Des orientations stratégiques discutables

Bien avant l’annonce de la fermeture, des questions sur les choix stratégiques faits pour ces boutiques avaient émergé. Gilles Gondouin met en doute la pertinence de l’implantation des produits pilotée par C&A Europe, parfois en totale contradiction non seulement avec la météo mais avec les désirs qu’exprimait notre clientèle. Le délégué FO dénonce également une incohérence entre la feuille de route confiée au personnel et les moyens alloués. On nous demandait toujours plus de service client, mais on est de moins en moins de salariés. Certains jours, les cabines d’essayage n’étaient ouvertes qu’à deux étages sur quatre. Il est souvent impossible d’ouvrir toutes les caisses. Faute de pouvoir réduire la file d’attente, le vendeur a ainsi vu des clientes lui filer entre les doigts.

Il faut que le client se sente privilégie, comme ils disent, souligne Audrey Rosellini, mais c’est difficile quand on n’y met pas les moyens. Avant, chacune de ces boutiques comptait une centaine d’employés. On voit bien que rien n’a été fait pour que ces magasins tournent bien. D’importantes rénovations conduites dans les deux locaux dans les années 2010 ont également pu plomber les comptes, estiment les militants FO. On sentait bien depuis un moment qu’ils n’avaient pas l’intention de redresser la barre, ajoute-t-elle, ils maintiennent juste le bateau à flots.

D’autres fermetures à craindre

Si la localisation des magasins destinés à la fermeture a surpris, le principe est loin d’être neuf pour les employés de C&A. Depuis 2018, trois PSE dont un au siège ont déjà été conduits, pour un total de près de 350 postes supprimés. Désormais, la dure réalité s’impose aux salariés : Personne n’est à l’abri, affirme Audrey Rosellini. Aujourd’hui ce sont deux grands magasins qui ferment, mais il y en aura d’autres derrière. Certains rescapés des PSE précédents avaient parié sur une plus grosse boutique, espérant y finir leur carrière. Peine perdue. Gilles Gondouin acquiesce : On ne peut plus s’avancer sur aucun magasin.

D’autant plus que le dialogue social n’est pas au beau fixe dans l’entreprise : les premières informations sur les fermetures à venir sont parvenues aux salariés par voie de presse. Depuis une dizaine d’années, nos directions changent très régulièrement, raconte Audrey Rosellini, forcément, la méfiance s’installe.
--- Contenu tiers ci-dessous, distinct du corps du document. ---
(* ===== verification/FileJobs.v ===== *)
(** File backups in the database ([model/file_backup.go],
    [store/file_backup.go]): jobs, runs, and the document of a run
    ([filebackup/engine.go]).

    The state also holds the storages, each as a backend of the interface
    [Repo]; which of the next statements and connections fail is a list. *)

From S2P Require Import Prelude StateM GoTime GoStr Model Format Repo Codec Writer Paths.

(** ** Jobs and runs *)
Record FileBackupJob := mkFileJob {
  fj_ID : string;
  fj_Name : string;
  fj_Enabled : bool;
  fj_RootID : string;
  fj_IncludePaths : list string;
  fj_ExcludeGlobs : list string;
  fj_StorageTargetIDs : list string;
  fj_StorageMode : StorageMode;
  fj_Incremental : bool;
  fj_Encrypt : bool;
  fj_Schedule : string;
  fj_Retention : RetentionPolicy;
  fj_CreatedAt : Z;
  fj_UpdatedAt : Z
}.

Record FileBackupRun := mkFileRun {
  fr_ID : string;
  fr_JobID : string;
  fr_RootID : string;
  fr_StorageTargetID : string;
  fr_ParentRunID : string;
  fr_Status : RunStatus;
  fr_ManifestKey : string;
  fr_FileCount : Z;
  fr_DirectoryCount : Z;
  fr_LogicalBytes : Z;
  fr_StoredBytes : Z;
  fr_UnstablePaths : list string;
  fr_Error : string;
  fr_StartedAt : option Z;
  fr_EndedAt : option Z;
  fr_CreatedAt : Z
}.

(** Assignments to the fields. *)
Definition fr_set_progress (parent key : string) (files dirs logical stored : Z) (unstable : list string)
    (r : FileBackupRun) : FileBackupRun :=
  mkFileRun (fr_ID r) (fr_JobID r) (fr_RootID r) (fr_StorageTargetID r) parent (fr_Status r) key files dirs
    logical stored unstable (fr_Error r) (fr_StartedAt r) (fr_EndedAt r) (fr_CreatedAt r).
Definition fr_set_status (status : RunStatus) (error : string) (started ended : option Z) (r : FileBackupRun) :
    FileBackupRun :=
  mkFileRun (fr_ID r) (fr_JobID r) (fr_RootID r) (fr_StorageTargetID r) (fr_ParentRunID r) status
    (fr_ManifestKey r) (fr_FileCount r) (fr_DirectoryCount r) (fr_LogicalBytes r) (fr_StoredBytes r)
    (fr_UnstablePaths r) error started ended (fr_CreatedAt r).
Definition fr_set_parent (parent : string) (r : FileBackupRun) : FileBackupRun :=
  fr_set_progress parent (fr_ManifestKey r) (fr_FileCount r) (fr_DirectoryCount r) (fr_LogicalBytes r)
    (fr_StoredBytes r) (fr_UnstablePaths r) r.
Definition fr_set_key (key : string) (r : FileBackupRun) : FileBackupRun :=
  fr_set_progress (fr_ParentRunID r) key (fr_FileCount r) (fr_DirectoryCount r) (fr_LogicalBytes r)
    (fr_StoredBytes r) (fr_UnstablePaths r) r.
Definition fr_add_stored (n : Z) (r : FileBackupRun) : FileBackupRun :=
  fr_set_progress (fr_ParentRunID r) (fr_ManifestKey r) (fr_FileCount r) (fr_DirectoryCount r)
    (fr_LogicalBytes r) (i64 (fr_StoredBytes r + n)) (fr_UnstablePaths r) r.
Definition fr_add_file (size : Z) (r : FileBackupRun) : FileBackupRun :=
  fr_set_progress (fr_ParentRunID r) (fr_ManifestKey r) (fr_FileCount r + 1) (fr_DirectoryCount r)
    (i64 (fr_LogicalBytes r + size)) (fr_StoredBytes r) (fr_UnstablePaths r) r.
Definition fr_add_directory (r : FileBackupRun) : FileBackupRun :=
  fr_set_progress (fr_ParentRunID r) (fr_ManifestKey r) (fr_FileCount r) (fr_DirectoryCount r + 1)
    (fr_LogicalBytes r) (fr_StoredBytes r) (fr_UnstablePaths r) r.
Definition fr_add_unstable (rel : string) (r : FileBackupRun) : FileBackupRun :=
  fr_set_progress (fr_ParentRunID r) (fr_ManifestKey r) (fr_FileCount r) (fr_DirectoryCount r)
    (fr_LogicalBytes r) (fr_StoredBytes r) (fr_UnstablePaths r ++ [rel]) r.

(** ** The document of a run *)
Definition FilesFormat : string := "jhvirt-files".
Definition FilesManifestVersion : Z := 1.

Inductive EntryType := EntryFile | EntryDirectory | EntrySymlink | EntryHardlink | EntryOther (name : string).

#[export] Instance EntryType_eq_dec : EqDecision EntryType.
Proof. solve_decision. Defined.

Record Entry := mkEntry {
  en_Path : string;
  en_Type : EntryType;
  en_Size : Z;
  en_Mode : Z;
  en_UID : Z;
  en_GID : Z;
  en_ModTime : Z;
  en_LinkTarget : string;
  en_Data : option DiskManifest
}.

Record Manifest := mkManifest {
  mf_Format : string;
  mf_Version : Z;
  mf_RunID : string;
  mf_ParentRunID : string;
  mf_RootID : string;
  mf_CreatedAt : Z;
  mf_Entries : list Entry
}.

(** [EncodeManifest] and [DecodeManifest] of [backup/format.go]: JSON, compressed. *)
Class FileDocuments := {
  EncodeManifest : Manifest → option bytes;
  DecodeManifest : bytes → option Manifest
}.

Class FileDocumentLaws `{FileDocuments} : Prop := {
  decode_encode_manifest m body : EncodeManifest m = Some body → DecodeManifest body = Some m
}.

(** ** Validation *)
Inductive FileJobError :=
| FileJobNoName | FileJobNoRoot | FileJobNoTarget | FileJobBadMode
| FileJobBadInclude (path : string) (e : PathError) | FileJobBadGlob (glob : string)
| FileJobBadGlobPath (glob : string) (e : PathError) | FileJobBadRetention (e : RetentionError).

(** [strings.ReplaceAll(glob, "**", "placeholder")]. *)
Fixpoint replace_stars (s : string) : string :=
  match s with
  | String "*"%char (String "*"%char s) => "placeholder" +:+ replace_stars s
  | String c s => String c (replace_stars s)
  | EmptyString => EmptyString
  end.

Fixpoint each_include (paths : list string) : result FileJobError () :=
  match paths with
  | [] => Ok ()
  | p :: paths => map_err (FileJobBadInclude p) (validateRelativeFilePath p) ;; each_include paths
  end.

Fixpoint each_glob (globs : list string) : result FileJobError () :=
  match globs with
  | [] => Ok ()
  | g :: globs =>
    fail_if (bool_decide (TrimSpace g = "") || IsAbs g) (FileJobBadGlob g) ;;
    map_err (FileJobBadGlobPath g) (validateRelativeFilePath (replace_stars g)) ;;
    each_glob globs
  end.

Definition FileBackupJob_Validate (j : FileBackupJob) : result FileJobError () :=
  fail_if (bool_decide (TrimSpace (fj_Name j) = "")) FileJobNoName ;;
  fail_if (bool_decide (TrimSpace (fj_RootID j) = "")) FileJobNoRoot ;;
  fail_if (bool_decide (fj_StorageTargetIDs j = [])) FileJobNoTarget ;;
  fail_if (match fj_StorageMode j with
           | StorageModeOther _ => true
           | _ => false end) FileJobBadMode ;;
  each_include (fj_IncludePaths j) ;;
  each_glob (fj_ExcludeGlobs j) ;;
  map_err FileJobBadRetention (RetentionPolicy_Validate (fj_Retention j)).

(** ** The tables *)
Inductive FileError :=
| FileDB | FileNotFound | FileRepo (e : RepoError) | FileConnect (target : string)
| FileNoTarget | FileRootUnknown (root : string) | FileSourceDisabled (target : string)
| FileSourceNotDirs (target : string) | FileNoKey | FileSameStorage
| FileTargetDisabled (target : string) | FileTargetReadOnly (target : string)
| FilePath (e : PathError) | FileRead (path : string) | FileWrite (e : WriterError) | FileCodec (e : CodecError)
| FileEmptySource (includes : list string)
| FileEncode | FileNoManifest | FileDecode (key : string) | FileFormat (format : string) (version : Z)
| FileRequired (run child : string) | FileRetentionHangs.

Section Tables.
Context {B : Type}.

Record FileStore := mkFileStore {
  ft_faults : list bool;
  ft_jobs : gmap string FileBackupJob;
  ft_runs : list FileBackupRun;
  ft_targets : gmap string StorageTarget;
  (** What each storage that can be reached holds. *)
  ft_repos : gmap string B
}.

Definition with_ft_faults (fs : list bool) (s : FileStore) : FileStore :=
  mkFileStore fs (ft_jobs s) (ft_runs s) (ft_targets s) (ft_repos s).
Definition with_ft_jobs (js : gmap string FileBackupJob) (s : FileStore) : FileStore :=
  mkFileStore (ft_faults s) js (ft_runs s) (ft_targets s) (ft_repos s).
Definition with_ft_runs (rs : list FileBackupRun) (s : FileStore) : FileStore :=
  mkFileStore (ft_faults s) (ft_jobs s) rs (ft_targets s) (ft_repos s).
Definition with_ft_repos (bs : gmap string B) (s : FileStore) : FileStore :=
  mkFileStore (ft_faults s) (ft_jobs s) (ft_runs s) (ft_targets s) bs.

Definition FM (A : Type) : Type := ST FileStore FileError A.

(** One statement or connection, which may fail. *)
Definition file_attempt (e : FileError) : FM () := λ s,
  match ft_faults s with
  | true :: fs => (with_ft_faults fs s, Err e)
  | false :: fs => (with_ft_faults fs s, Ok ())
  | [] => (s, Ok ())
  end.

Definition file_query : FM () := file_attempt FileDB.

(** *** Jobs *)
Definition CreateFileBackupJob (now : Z) (fresh : string) (j : FileBackupJob) : FM FileBackupJob :=
  let j := mkFileJob (if bool_decide (fj_ID j = "") then fresh else fj_ID j) (fj_Name j) (fj_Enabled j)
    (fj_RootID j) (fj_IncludePaths j) (fj_ExcludeGlobs j) (fj_StorageTargetIDs j) (fj_StorageMode j)
    (fj_Incremental j) (fj_Encrypt j) (fj_Schedule j) (fj_Retention j) now now in
  file_query ;; s ← get ;
  match ft_jobs s !! fj_ID j with
  | Some _ => fail FileDB
  | None => modify (with_ft_jobs (<[fj_ID j := j]> (ft_jobs s))) ;; mret j
  end.

(** A row that is not there is not noticed. *)
Definition UpdateFileBackupJob (now : Z) (j : FileBackupJob) : FM () :=
  file_query ;; s ← get ;
  modify (with_ft_jobs (alter (λ row, mkFileJob (fj_ID row) (fj_Name j) (fj_Enabled j) (fj_RootID j)
    (fj_IncludePaths j) (fj_ExcludeGlobs j) (fj_StorageTargetIDs j) (fj_StorageMode j) (fj_Incremental j)
    (fj_Encrypt j) (fj_Schedule j) (fj_Retention j) (fj_CreatedAt row) now) (fj_ID j) (ft_jobs s))).

(** The runs of the job go with it. *)
Definition DeleteFileBackupJob (id : string) : FM () :=
  file_query ;; s ← get ;
  modify (with_ft_jobs (delete id (ft_jobs s))) ;; s ← get ;
  modify (with_ft_runs (List.filter (λ r, negb (bool_decide (fr_JobID r = id))) (ft_runs s))).

Definition GetFileBackupJob (id : string) : FM FileBackupJob :=
  file_query ;; s ← get ; lift (of_option FileNotFound (ft_jobs s !! id)).

Definition ListFileBackupJobs : FM (list FileBackupJob) :=
  file_query ;; s ← get ;
  mret (sort_stable (λ a b, String.ltb (fj_Name a) (fj_Name b)) (map_to_list (ft_jobs s)).*2).

(** *** Storages *)
Definition GetFileTarget (id : string) : FM StorageTarget :=
  file_query ;; s ← get ; lift (of_option FileNotFound (ft_targets s !! id)).

(** [repo.Open]. *)
Definition open_repo (id : string) : FM B :=
  file_attempt (FileConnect id) ;; s ← get ; lift (of_option (FileConnect id) (ft_repos s !! id)).

Definition save_repo (id : string) (b : B) : FM () :=
  s ← get ; modify (with_ft_repos (<[id := b]> (ft_repos s))).

(** *** Runs *)
Definition has_run_id (id : string) (r : FileBackupRun) : bool := bool_decide (fr_ID r = id).

(** The time is set by the callers. *)
Definition CreateFileBackupRun (fresh : string) (r : FileBackupRun) : FM FileBackupRun :=
  let r := mkFileRun (if bool_decide (fr_ID r = "") then fresh else fr_ID r) (fr_JobID r) (fr_RootID r)
    (fr_StorageTargetID r) (fr_ParentRunID r) (fr_Status r) (fr_ManifestKey r) (fr_FileCount r)
    (fr_DirectoryCount r) (fr_LogicalBytes r) (fr_StoredBytes r) (fr_UnstablePaths r) (fr_Error r)
    (fr_StartedAt r) (fr_EndedAt r) (fr_CreatedAt r) in
  file_query ;; s ← get ;
  if bool_decide (is_Some (ft_jobs s !! fr_JobID r)) && bool_decide (is_Some (ft_targets s !! fr_StorageTargetID r))
     && negb (existsb (has_run_id (fr_ID r)) (ft_runs s))
  then modify (with_ft_runs (ft_runs s ++ [r])) ;; mret r else fail FileDB.

(** The columns of the statement; a row that is not there is not noticed. *)
Definition file_run_columns (r row : FileBackupRun) : FileBackupRun :=
  mkFileRun (fr_ID row) (fr_JobID row) (fr_RootID row) (fr_StorageTargetID row) (fr_ParentRunID r)
    (fr_Status r) (fr_ManifestKey r) (fr_FileCount r) (fr_DirectoryCount r) (fr_LogicalBytes r)
    (fr_StoredBytes r) (fr_UnstablePaths r) (fr_Error r) (fr_StartedAt r) (fr_EndedAt r) (fr_CreatedAt row).

Definition UpdateFileBackupRun (r : FileBackupRun) : FM () :=
  file_query ;; s ← get ;
  modify (with_ft_runs ((λ row, if has_run_id (fr_ID r) row then file_run_columns r row else row) <$> ft_runs s)).

Definition GetFileBackupRun (id : string) : FM FileBackupRun :=
  file_query ;; s ← get ; lift (of_option FileNotFound (List.find (has_run_id id) (ft_runs s))).

Definition newer_run (a b : FileBackupRun) : bool := fr_CreatedAt b <? fr_CreatedAt a.

Definition of_job (jobID : string) (r : FileBackupRun) : bool :=
  bool_decide (jobID = "") || bool_decide (fr_JobID r = jobID).

Definition ListFileBackupRuns (jobID : string) (limit : Z) : FM (list FileBackupRun) :=
  file_query ;; s ← get ;
  let rs := sort_stable newer_run (List.filter (of_job jobID) (ft_runs s)) in
  mret (if 0 <? limit then take (Z.to_nat limit) rs else rs).

(** A point to restore from. *)
Definition good_status (st : RunStatus) : bool :=
  match st with RunSucceeded | RunPartial => true | _ => false end.

Definition LatestSuccessfulFileBackupRun (jobID targetID : string) : FM FileBackupRun :=
  file_query ;; s ← get ;
  lift (of_option FileNotFound (head (sort_stable newer_run (List.filter (λ r,
    bool_decide (fr_JobID r = jobID) && bool_decide (fr_StorageTargetID r = targetID)
    && good_status (fr_Status r)) (ft_runs s))))).

Definition active_status (st : RunStatus) : bool :=
  match st with RunPending | RunRunning | RunWaitingCopies => true | _ => false end.

Definition HasActiveFileBackupRun (jobID : string) : FM bool :=
  file_query ;; s ← get ;
  mret (existsb (λ r, bool_decide (fr_JobID r = jobID) && active_status (fr_Status r)) (ft_runs s)).

Definition DeleteFileBackupRun (id : string) : FM () :=
  file_query ;; s ← get ;
  if existsb (has_run_id id) (ft_runs s)
  then modify (with_ft_runs (List.filter (λ r, negb (has_run_id id r)) (ft_runs s))) else fail FileNotFound.
End Tables.
Arguments FileStore B : clear implicits.
Arguments FM B A : clear implicits.

(** ** Roots of jobs ([filebackup/storage_source.go], [config/config.go]) *)
Definition storageRootPrefix : string := "storage:".

Definition StorageRootID (targetID : string) : string := storageRootPrefix +:+ targetID.

(** The storage a root id points to. *)
Definition StorageRootTarget (rootID : string) : option string :=
  if String.prefix storageRootPrefix rootID then
    let id := TrimPrefix rootID storageRootPrefix in if bool_decide (id = "") then None else Some id
  else None.

Record FileBackupRoot := mkFileRoot { ro_ID : string; ro_Path : string; ro_RestoreRoots : list string }.

(** [cfg.FileBackup.Root]: the zero value when there is none. *)
Definition FileBackupConfig_Root (roots : list FileBackupRoot) (id : string) : FileBackupRoot * bool :=
  match List.find (λ r, bool_decide (ro_ID r = id)) roots with
  | Some r => (r, true)
  | None => (mkFileRoot "" "" [], false)
  end.

(** [None] is nil; so is an empty list of a root that is configured so. *)
Definition RestoreRoots (roots : list FileBackupRoot) (rootID : string) : list string :=
  match StorageRootTarget rootID with
  | Some _ => match roots with r :: _ => ro_RestoreRoots r | [] => [] end
  | None => let '(r, ok) := FileBackupConfig_Root roots rootID in if ok then ro_RestoreRoots r else []
  end.

Definition ListsDirs (kind : StorageKind) : bool :=
  match kind with StorageSMB | StorageSFTP | StorageLocal => true | _ => false end.

(** ** The document in a storage *)
Definition readManifest {B} `{Backend B, FileDocuments} (b : B) (key : string) : result FileError Manifest :=
  fail_if (bool_decide (key = "")) FileNoManifest ;;
  body ← map_err FileRepo (Get b key);
  m ← of_option (FileDecode key) (DecodeManifest body);
  fail_if (negb (bool_decide (mf_Format m = FilesFormat)) || (FilesManifestVersion <? mf_Version m))
    (FileFormat (mf_Format m) (mf_Version m)) ;;
  Ok m.

(** A later entry with the same path wins. *)
Definition entriesByPath (entries : list Entry) : gmap string Entry := fold_insert en_Path id entries ∅.

Definition hasContent (entries : list Entry) : bool :=
  existsb (λ e, negb (bool_decide (en_Type e = EntryDirectory))) entries.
L’avenir de l’entreprise en question

Les négociations sont ouvertes concernant indemnisations, reclassements et formations des 145 salariés touchés. Selon Gilles Gondouin, C&A a d’ores et déjà annoncé qu’elle ne créerait pas de postes. Une cinquantaine devraient se libérer d’ici décembre, calcule le délégué FO. Mais les reclassements pourraient être ardus : du fait de l’ancienneté des magasins, les nouveaux contrats de 24 ou 28 heures hebdomadaires voisinent avec les contrats historiques à temps plein, qui n’existent pratiquement plus ailleurs. Pour être reclassés, certains salariés devront potentiellement accepter de réduire leur contrat, anticipe Gilles Gondouin.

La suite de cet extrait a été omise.